Our hosts as the Maple Leaf Inn helped us arrange two side trips during our stay in Lijiang. When we perused the large promotional posters hanging in the front entry hall, Elise saw that horseback riding was an option and wouldn’t take no for an answer.
We were picked up in a small van and driven about an hour away to the horse stables. We were delayed briefly when we tried to drive through a small rural town which was momentarily experiencing a three-vehicle traffic jam consisting of a large coach bus full of Chinese tourists, a horse-drawn cart full of hay, and a small farm truck. Pretty sure the tour bus was mostly to blame.
We finally arrived at the stables where a woman was selling hats to would-be riders to guard against the sun. Since I had allowed myself to get burned on the back of my neck during our day in the market in Dali, my wife suggested I buy a hat. It was the most ridiculous cowboy-esque looking hat I have ever seen. It looked like it was made from the pressed hairs from a coconut shell. It was hemmed all along the brim, except –for reasons I will never know- along the back where the fibrous material continued until it just kind of petered out. It made the hat look like it had tail feathers. Combined with my cheap sunglasses and the indigo blue batik kerchief around my neck that I’d bought on my way out of Lijiang that morning, I was rocking quite the look.
It was just the four of us in our group and apparently we weren’t going to be doing any trotting or cantering on this particular day because our guide was leading us on foot. His skin had tanned to a deep brown and his hair was shaved short except for the little floppy mohawk he was sporting. Despite the warm weather, he wore a heavy camouflage jacket.
Every so often during our late-morning ride, our horseless guide would sing out a few lines from a Mandarin-language song. At first I thought he was just an overly jolly guy happy to spending his days in the great outdoors, but then I realized that his vocal cords may have been loosened by whatever it was he kept sipping from that flask he regularly pulled from his breast pocket.
As on every guided tour in China, we made a stop part way though our ride. The stop served two purposes. One, there was a lady making a living selling horse feed to the tourists, which we bought so the girls could feed the horses. Second, it allowed our guide who had been walking all this way to have a little something to drink. Apparently, beer was part of the compensation package that the tour operators offered the guides, because off to one side under the shade of a tree was a case of Tsingtao beer. Our guide helped himself and in the course of our ten-minutes break, he managed to polish one off. Later at lunch, he had a couple more. And in between them all, he just kept taking swigs from that flask. His singing got louder and more robust as we moved into the earlier afternoon. By now our ride had taken us from the meadows of the Quinhai-Tibetan Plateau and we were in the Hengduan Mountains. We were being lead through the pine-forested mountains of Yunnan province by a drunk guide in a camouflage jacket with a bad mohawk.

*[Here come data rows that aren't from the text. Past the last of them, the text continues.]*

(** source: internal/agent/cron/manager.go:336-362 (atomicWrite); the deferred
    removal runs after the outcome is known *)
Definition atomicWrite (path : string) (c : content) (mode : Z) : prog cron_call (result cron_error ()) :=
  wrap! (WriteError "mkdir") of _ := call (MkdirAll (dir path) 488) in
  wrap! (WriteError "create temp") of temp := call (CreateTemp (dir path) ("." ++ base path ++ ".tmp-*")) in
  let! r :=
    (let! r := call (TempChmod temp mode) in
     match r with
     | Err e => ignore! (call (TempClose temp)) in Ret (Err (WriteError "chmod" e))
     | Ok _ =>
     let! r := call (TempWrite temp c) in
     match r with
     | Err e => ignore! (call (TempClose temp)) in Ret (Err (WriteError "write" e))
     | Ok _ =>
     let! r := call (TempSync temp) in
     match r with
     | Err e => ignore! (call (TempClose temp)) in Ret (Err (WriteError "sync" e))
     | Ok _ =>
     wrap! (WriteError "close") of _ := call (TempClose temp) in
     wrap! (WriteError "rename") of _ := call (TempRename temp path) in
     Ret (Ok ()) end end end) in
  ignore! (call (TempRemove temp)) in
  Ret r.

Definition by_id (a b : Job) : bool := String.leb (ID a) (ID b).
Definition by_name (a b : Job) : bool := String.leb (Name a) (Name b).

Definition header : string :=
  "# Managed by OpenDeploy. Manual changes will be overwritten." ++ String nl "".

Section manager.
Context `{Unicode} (m : Manager) (h : host).

(** source: internal/agent/cron/manager.go:288-301 (load) *)
Definition load : prog cron_call (result cron_error Store) :=
  let! data := call (ReadState (statePath m)) in
  Ret (match data with
       | StateMissing => Ok {| Jobs := []; History_ := [] |}
       | StateUnreadable e => Err (ReadStateError e)
       | StateCorrupt e => Err (DecodeStateError e)
       | StateIs s => Ok s
       end).

(** source: internal/agent/cron/manager.go:303-309 (writeState) *)
Definition writeState (store : Store) : prog cron_call (result cron_error ()) :=
  atomicWrite (statePath m) (Json store) 384.

(** source: internal/agent/cron/manager.go:316-331 (writeCron, one job): nothing for
    a disabled job *)
Definition job_text (job : Job) : result cron_error string :=
  if negb (Enabled job) then Ok ""
  else
    let? _ := map_err (InvalidStored (ID job)) (ValidateJob h job) in
    Ok ((if String.eqb (Timezone job) "" then "" else "CRON_TZ=" ++ Timezone job ++ String nl "")
        ++ String.concat "" ((fun key =>
             key ++ "=" ++ quote (default "" (Environment job !! key)) ++ String nl "")
           <$> sortedKeys (Environment job))
        ++ Expression job ++ " root /usr/bin/opendeploy-agent --cron-run=" ++ ID job
        ++ " # opendeploy:" ++ ID job ++ String nl "").

Fixpoint jobs_text (l : list Job) : result cron_error string :=
  match l with
  | [] => Ok ""
  | job :: l' => let? a := job_text job in let? b := jobs_text l' in Ok (a ++ b)
  end.

(** [sort.Slice] by ID, in place. *)
Definition sort_jobs (jobs : list Job) : list Job := isort by_id jobs.

Definition crontab_text (jobs : list Job) : result cron_error string :=
  let? text := jobs_text (sort_jobs jobs) in Ok (header ++ text).

(** source: internal/agent/cron/manager.go:311-334 (writeCron): sorts the slice of
    its caller, which [commit] then stores *)
Definition writeCron (jobs : list Job) : prog cron_call (result cron_error ()) :=
  match crontab_text jobs with
  | Err e => Ret (Err e)
  | Ok text => atomicWrite (cronPath m) (Text text) 384
  end.

(** source: internal/agent/cron/manager.go:280-286 (writeCronFromDisk) *)
Definition writeCronFromDisk : prog cron_call (result cron_error ()) :=
  try! store := load in writeCron (Jobs store).

(** source: internal/agent/cron/manager.go:269-278 (commit) *)
Definition commit (store : Store) : prog cron_call (result cron_error ()) :=
  try! _ := writeCron (Jobs store) in
  let! r := writeState {| Jobs := sort_jobs (Jobs store); History_ := History_ store |} in
  match r with
  | Err e => ignore! writeCronFromDisk in Ret (Err e)
  | Ok _ => Ret (Ok ())
  end.

(** A job with other bookkeeping fields. *)
Definition relabel (job : Job) (created updated : Z) (enabled : bool) (source : string) (ro : bool)
    (ty : string) (prot edit del : bool) (reason : string) : Job := {|
  ID := ID job; Name := Name job; Description := Description job; Command := Command job;
  WorkingDir := WorkingDir job; User := User job; Environment := Environment job;
  Expression := Expression job; Timezone := Timezone job; Enabled := enabled;
  CreatedAt := created; UpdatedAt := updated; Source := source; ReadOnly := ro; Type_ := ty;
  PackageName := PackageName job; IsProtected := prot; CanEdit := edit; CanDelete := del;
  LockReason := reason |}.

He kept turning back toward us excited to be able to use his English which consisted of “hello” and “Let’s go!” If I had a dollar for every time he turned around and gave me an enthusiastic –albeit slightly sloppy- “Let’s go!” I probably good have paid for dinner that night.
Despite the sporadic, off-pitch serenade, our horseback ride was extraordinary with amazing views of the mountain, valleys, and surrounding meadows.